• _EXCERPTED RECORDS_:
(** X8: the pace of a session: it has slept exactly one interval for each
    iteration that ran to its end, and delivered at most one frame more than
    it slept intervals. *)
Theorem session_sleeps_once_per_frame
  (websocket : WebSocket) (w : World) (n : nat) (e : exn) :
  at_iteration w 0 ->
  on_enter (script w) = Ok tt ->
  ends_at resample native (script w) n e ->
  exists w',
    run (handler resample native websocket) w ≈ Ret (w', handler_result e)
    /\ slept (trace w') == slept (trace w) + inject_Z (Z.of_nat n) * (1 # 20)
    /\ length (delivered (trace w')) <= length (delivered (trace w)) + n + 1
    /\ length (delivered (trace w)) + n <= length (delivered (trace w')).
Proof.
  intros Hat Henter Hends.
  destruct (session_summary resample native websocket w n e Hat Henter Hends)
    as (w' & Hrun & Htrace & _ & _).
  destruct Hends as [Hok Hend].
  destruct (complete_iterations resample native (script w) n 0
              ltac:(intros j Hj; apply Hok; lia)) as (_ & Hdel & Hslept).
  destruct (failing_iteration (script w) n e Hend) as (last & _ & Hlen & _ & Hdl & Hz).
  destruct (epilogue_sends_nothing e) as [_ He].
  exists w'. split; [exact Hrun |].
  rewrite Htrace, !delivered_app, !length_app, Hdel, He, length_map, length_seq.
  cbn [delivered length].
  split; [| lia].
  rewrite !slept_app, Hslept, Hz.
  assert (Hepi : slept (epilogue_calls e) == 0) by (destruct e; reflexivity).
  assert (Hq : frame_interval == 1 # 20) by reflexivity.
  rewrite Hepi, Hq. cbn [slept]. ring.
Qed.

(** X9: a capture source that cannot be opened: [mss()] is called outside the
    [try], so its exception leaves [handler] even when it is an
    [Exception]; nothing is grabbed or sent, no closing line is printed and
    no handle is held. *)
Theorem open_failure_leaves_handler (websocket : WebSocket) (w : World) (e : exn) :
  on_enter (script w) = Raise e ->
  exists w',
    run (handler resample native websocket) w ≈ Ret (w', Raise e)
    /\ trace w' = trace w ++ [Print (Connected (remote_address websocket)); Enter (Raise e)]
    /\ open_handles w' = open_handles w
    /\ attempted_sends (trace w') = attempted_sends (trace w).
Proof.
  intros Henter. eexists. split; [exact (handler_enter_fails _ _ websocket w e Henter) |].
  rewrite trace_after. split; [reflexivity |]. split; [reflexivity |].
  rewrite attempted_sends_app. cbn. now rewrite app_nil_r.
Qed.

(** X10: a send that fails is not tried again and is followed by no sleep: the
    next calls are those of the [except] clause that matches, the closing
    line and the release of the capture source. *)
Theorem failed_send_is_not_retried
  (websocket : WebSocket) (w : World) (n : nat) (frame_data : list byte) (e : exn) :
  at_iteration w 0 ->
  on_enter (script w) = Ok tt ->
  (forall i, i < n -> iteration_result resample native (script w) i = Ok tt) ->
  captured resample native (script w) n = Ok frame_data ->
  on_send (script w) n frame_data = Raise e ->
  exists w',
    run (handler resample native websocket) w ≈ Ret (w', handler_result e)
    /\ trace w'
       = trace w
         ++ [Print (Connected (remote_address websocket)); Enter (Ok tt)]
         ++ flat_map (iteration_calls resample native (script w)) (seq 0 n)
         ++ capture_calls (script w) n
         ++ [Send frame_data (Raise e)]
         ++ epilogue_calls e
    /\ delivered (trace w')
       = delivered (trace w) ++ map (frame_of resample native (script w)) (seq 0 n)
    /\ open_handles w' = open_handles w.
Proof.
  intros Hat Henter Hok Hcap Hsend.
  assert (Hend : iteration_result resample native (script w) n = Raise e).
  { unfold iteration_result. rewrite Hcap. cbn [bind_result]. now rewrite Hsend. }
  assert (Hcalls : iteration_calls resample native (script w) n
                   = capture_calls (script w) n ++ [Send frame_data (Raise e)]).
  { unfold iteration_calls. rewrite Hcap. now rewrite Hsend. }
  destruct (session_summary resample native websocket w n e Hat Henter (conj Hok Hend))
    as (w' & Hrun & Htrace & _ & Hopen).
  destruct (complete_iterations resample native (script w) n 0
              ltac:(intros j Hj; apply Hok; lia)) as (_ & Hdel & _).
  destruct (epilogue_sends_nothing e) as [_ He].
  rewrite Hcalls, <- app_assoc in Htrace.
  exists w'. split; [exact Hrun |]. split; [exact Htrace |]. split; [| exact Hopen].
  rewrite Htrace, !delivered_app, Hdel, He.
  destruct (captured_ok_calls _ _ _ _ _ Hcap) as (ms & m & f & _ & _ & _ & _ & ->).
  cbn [delivered app]. now rewrite !app_nil_r.
Qed.

(** ** A session that nothing ends *)

Lemma returns_is_leaf {R : Type} (t : itree void1 R) (r : R) : t ≈ Ret r -> Leaf r t.
Proof. intros Ht. rewrite Ht. apply Leaf_Ret. Qed.

Lemma stream_loop_never_ends (w : World) (i : nat) :
  at_iteration w i ->
  (forall j, iteration_result resample native (script w) j = Ok tt) ->
  forall x, ~ Leaf x (run (stream_loop resample native) w).
Proof.
  intros Hat Hok x Hleaf.
  pose (RS := fun s : World => script s = script w /\ exists j, at_iteration s j).
  assert (Hpost : prod_pred RS (fun _ : exn => False) x).
  { unfold run, stream_loop in Hleaf.
    refine (Leaf_interp_state_iter_inv world _ RS (fun _ : unit => True)
              (fun _ : exn => False) w tt _ _ I x Hleaf).
    - intros s [] [Hs [j Hj]] _ sx Hsx.
      pose proof (loop_body_runs resample native s j Hj) as Hbody.
      rewrite Hs, Hok in Hbody. unfold run in Hbody.
      rewrite Hbody in Hsx. apply Leaf_Ret_inv in Hsx. subst sx.
      split; [| exact I]. cbn [fst].
      destruct (after_in_loop (iteration_calls resample native (script w) j) s
                  (iteration_calls_in_loop resample native (script w) j))
        as (_ & Hscript & _).
      split; [congruence |]. exists (S j).
      rewrite <- Hs. apply iteration_ok_advances; [exact Hj |].
      rewrite Hs. apply Hok.
    - split; [reflexivity | now exists i]. }
  destruct x as [w' e]. exact (proj2 Hpost).
Qed.

(** X11: as long as no call fails the loop goes on: a session in which every
    iteration runs to its end never returns from [handler]. *)
Theorem endless_session_never_returns
  (websocket : WebSocket) (w : World) (w' : World) (r : result unit) :
  at_iteration w 0 ->
  on_enter (script w) = Ok tt ->
  (forall i, iteration_result resample native (script w) i = Ok tt) ->
  ~ run (handler resample native websocket) w ≈ Ret (w', r).
Proof.
  intros Hat Henter Hok Hret. unfold handler in Hret.
  rewrite (run_bind_ret _ _ _ _ _ (run_print _ _)) in Hret.
  set (w1 := apply_call (Print (Connected (remote_address websocket))) w) in Hret.
  rewrite (run_try_bind _ _ _ _ _ (run_mss_enter w1)) in Hret.
  change (on_enter (script w1)) with (on_enter (script w)) in Hret.
  rewrite Henter in Hret.
  set (w2 := apply_call (Enter (Ok tt)) w1) in Hret.
  apply returns_is_leaf in Hret. unfold run in Hret.
  rewrite interp_state_bind in Hret.
  apply Leaf_bind_inv in Hret. destruct Hret as (x & Hx & _).
  exact (stream_loop_never_ends w2 0 Hat Hok x Hx).
Qed.

End MoreSessionFacts.

Lemma endless_session_never_returns_witness :
  ~ run (handler nearest little peer) (fresh steady [])
    ≈ Ret (fresh steady [], Ok tt).
Proof.
  apply (endless_session_never_returns nearest little peer (fresh steady [])).
  - apply fresh_at_start.
  - reflexivity.
  - exact steady_iterations.
Defined.

Lemma capture_lost_ends :
  ends_at nearest little capture_lost 2
          (PyException "ScreenShotError" "XGetImage() failed").
Proof. split; [exact capture_lost_iterations | reflexivity]. Qed.

Lemma every_message_is_a_whole_frame_witness :
  exists w' sent,
    run (handler nearest little peer) (fresh capture_lost []) ≈ Ret (w', Ok tt)
    /\ attempted_sends (trace w') = sent
    /\ Forall (fun message => Z.of_nat (length message) = 411640%Z) sent
    /\ 2 <= length sent <= 3.
Proof.
  destruct (every_message_is_a_whole_frame nearest little peer (fresh capture_lost []) 2
              (PyException "ScreenShotError" "XGetImage() failed"))
    as (w' & sent & Hrun & Hsent & Hfull & Hlen).
  - apply fresh_at_start.
  - reflexivity.
  - exact capture_lost_ends.
  - exists w', sent. split; [exact Hrun |]. split; [exact Hsent |].
    split; [exact Hfull | exact Hlen].
Defined.

Lemma session_sleeps_once_per_frame_witness :
  exists w',
    run (handler nearest little peer) (fresh peer_gone []) ≈ Ret (w', Ok tt)
    /\ slept (trace w') == 1 # 20
    /\ length (delivered (trace w')) <= 2
    /\ 1 <= length (delivered (trace w')).
Proof.
  destruct (session_sleeps_once_per_frame nearest little peer (fresh peer_gone []) 1
              (ConnectionClosed 1006 ""))
    as (w' & Hrun & Hslept & Hmax & Hmin).
  - apply fresh_at_start.
  - reflexivity.
  - exact peer_gone_ends.
  - exists w'. split; [exact Hrun |]. split; [rewrite Hslept; reflexivity |].
    split; [exact Hmax | exact Hmin].
Defined.

Lemma open_failure_leaves_handler_witness :
  exists w',
    run (handler nearest little peer) (fresh no_display [])
    ≈ Ret (w', Raise (PyException "ScreenShotError" "Unable to open display"))
    /\ trace w'
       = [Print (Connected (remote_address peer));
          Enter (Raise (PyException "ScreenShotError" "Unable to open display"))]
    /\ open_handles w' = 0
    /\ attempted_sends (trace w') = [].
Proof.
  apply (open_failure_leaves_handler nearest little peer (fresh no_display [])).
  reflexivity.
Defined.

Lemma peer_gone_captured :
  captured nearest little peer_gone 1 = Ok (frame_of nearest little peer_gone 1).
Proof.
  destruct (captured_valid nearest little peer_gone 1 two_monitors (mkMonitor 0 0 2 1)
              sample_frame eq_refl eq_refl eq_refl sample_frame_valid) as [data Hdata].
  unfold frame_of. now rewrite Hdata.
Qed.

• _WHAT YOU SHOULD DO_: Could you reproduce exactly the lines of the entries above, from the one with "rewrite (run_bind_ret _" through the one with "Proof. split; [exact", and nothing else?

• _EXERCISE ANSWER_:
  rewrite (run_bind_ret _ _ _ _ _ (run_print _ _)) in Hret.
  set (w1 := apply_call (Print (Connected (remote_address websocket))) w) in Hret.
  rewrite (run_try_bind _ _ _ _ _ (run_mss_enter w1)) in Hret.
  change (on_enter (script w1)) with (on_enter (script w)) in Hret.
  rewrite Henter in Hret.
  set (w2 := apply_call (Enter (Ok tt)) w1) in Hret.
  apply returns_is_leaf in Hret. unfold run in Hret.
  rewrite interp_state_bind in Hret.
  apply Leaf_bind_inv in Hret. destruct Hret as (x & Hx & _).
  exact (stream_loop_never_ends w2 0 Hat Hok x Hx).
Qed.

End MoreSessionFacts.

Lemma endless_session_never_returns_witness :
  ~ run (handler nearest little peer) (fresh steady [])
    ≈ Ret (fresh steady [], Ok tt).
Proof.
  apply (endless_session_never_returns nearest little peer (fresh steady [])).
  - apply fresh_at_start.
  - reflexivity.
  - exact steady_iterations.
Defined.

Lemma capture_lost_ends :
  ends_at nearest little capture_lost 2
          (PyException "ScreenShotError" "XGetImage() failed").
Proof. split; [exact capture_lost_iterations | reflexivity]. Qed.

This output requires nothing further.